Alpha-adrenergic competitors
Sympathetic nervous system plays an important role in the function of the lower urinary tract by noradrenaline, adrenergic receptors and adrenaline.
Adrenergic receptors (AR) are classified into a-a and b-AR are classified in a1-and a2-adrenergic receptors. The alpha1-adrenergic receptors (a1-AR) are classified into 3 categories and classified according to A1a-AR, a1b a1d-AR and-AR.
Prostate, excel-A1a and a1b-ARs. The A1a-AR constitute 60-85% of a1-Ars in the gland and shown that the percentage increase in hyperplastic tissue. a1-AR are found in abundance than the prostate, bladder and bladder triangle but also in other organs such as the spinal cord, blood vessels, liver and central nervous system.
This distribution justifies the adverse reactions may occur after administration of alpha-adrenergic blockers.
Due to the high concentration of a1-AR in the prostate and bladder neck, use of alpha-adrenergic blockers (a-blockers) seems logical addition and promising for the treatment of LUTS through relaxation of smooth muscle which can to bring.
Phenoxybenzamine, a nonselective alpha-antagonist, was the first a-blocker described and who seemed to have a selective action on the lower urinary tract. Despite the initial enthusiasm was soon abandoned because of the many serious side effects caused.
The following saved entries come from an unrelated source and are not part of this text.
(** The session service moves only by its own calls. *)
Definition stepping {A} (m : method (lifecycle W) A) : Prop :=
  forall l, rtc session_step (session_service l) (session_service (snd (m l))).

Lemma stepping_bind {A B} (m : method (lifecycle W) A) (f : A -> method (lifecycle W) B) :
  stepping m -> (forall a, stepping (f a)) -> stepping (a ← m; f a).
Proof.
  intros Hm Hf l. unfold mbind, method_bind. specialize (Hm l). destruct (m l) as [[a|e] l1]; [|done].
  etrans; [exact Hm|apply Hf].
Qed.
Lemma stepping_catch {A} (m : method (lifecycle W) A) (f : js_error -> method (lifecycle W) A) :
  stepping m -> (forall e, stepping (f e)) -> stepping (try_catch m f).
Proof.
  intros Hm Hf l. unfold try_catch. specialize (Hm l). destruct (m l) as [[a|e] l1]; [done|].
  etrans; [exact Hm|apply Hf].
Qed.
Lemma stepping_finally {A} (m : method (lifecycle W) A) (f : method (lifecycle W) unit) :
  stepping m -> stepping f -> stepping (try_finally m f).
Proof.
  intros Hm Hf l. unfold try_finally. specialize (Hm l). destruct (m l) as [r l1]. specialize (Hf l1).
  destruct (f l1) as [[a|e] l2]; (etrans; [exact Hm|exact Hf]).
Qed.
Lemma stepping_same {A} (m : method (lifecycle W) A) : (forall l, session_service (snd (m l)) = session_service l) -> stepping m.
Proof. intros Hm l. by rewrite Hm. Qed.
Lemma stepping_on_sessions {A} (m : method (service W) A) : (forall s, rtc session_step s (snd (m s))) -> stepping (on_sessions m).
Proof. intros Hm l. specialize (Hm (session_service l)). unfold on_sessions, on_part. by destruct (m _). Qed.
Lemma quiet_steps {A} (m : method (service W) A) : quiet co m -> forall s, rtc session_step s (snd (m s)).
Proof. intros Hm s. apply rtc_once, step_other, Hm. Qed.

Lemma stepping_emit event : stepping (emit options event).
Proof using event_keeps.
  apply stepping_bind; [|by intros; apply stepping_same].
  apply stepping_on_sessions, quiet_steps, quiet_on_world, event_keeps.
Qed.
Lemma stepping_exists path : stepping (on_sessions (workingCopyExists options path)).
Proof using exists_quiet. apply stepping_on_sessions, quiet_steps, exists_quiet. Qed.
Lemma stepping_try_exists s : stepping (try_exists options s).
Proof using exists_quiet.
  apply stepping_catch; [apply stepping_bind; [apply stepping_exists|]|]; intros; by apply stepping_same.
Qed.
Lemma stepping_list : stepping (on_sessions (listOpenSessions (W:=W))).
Proof. by apply stepping_same. Qed.
Lemma stepping_close id : stepping (on_sessions (closeRepository co be id)).
Proof. apply stepping_on_sessions. intros s. apply rtc_once, (step_call _ _ _ s (Close id)). Qed.
Lemma stepping_reopen : stepping (on_sessions (reopenOpenSessions co be foreign)).
Proof. apply stepping_on_sessions. intros s. apply rtc_once, (step_call _ _ _ s Reopen). Qed.
Lemma stepping_stale req : stepping (on_sessions (markOpenSessionsStale co req)).
Proof. apply stepping_on_sessions. intros s. apply rtc_once, (step_call _ _ _ s (MarkStale req)). Qed.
Prazosin consists early a1-blockers and with other alpha1-adrenergic blockers used for the treatment of BPH. The drawbacks of these substances was that because of the short half-life that had had to be given twice daily.
Terazosin (Hytrin) has been studied more than most, in large multicenter double-blind randomized studies which investigated both the action and the safety of doses 2, 5 and 10mg, with very good results.
Another inhibitor that has been widely studied is doxazosin. Doxazosis unlike terazosin has a longer half-life which allows us to be administered once a day.
The most potent inhibitor alpha1-adrenoceptor is tamsulosin, which exhibits selectivity in A1a-AR. The drug offers improvement in symptoms of men with BPH and can be administered at doses 0,4 mg/24h without showing any serious side effects.
Another alpha adrenergic blocker used to treat BPH is alfuzosin.
When administered formulations of this category should always keep in mind the fact that patients with BPH are usually older with attendant problems, such as hypertension, diabetes and coronary artery disease, for which it is likely to take medication . Thus, administration of alpha-blockers should in most cases be done in conjunction with other drugs the patient is taking and for this reason it is appropriate to calculate the possible side effects of the synergistic action of these.
In conclusion, alpha-blockers are drugs that can lead to remission of symptoms by 20-50% and increase urine flow by 20-30%. The effect is immediate, an improvement from the first 48 hours and the objective improvement requires at least one month treatment, and if after receiving eight weeks have brought about improvement, recommended discontinuation.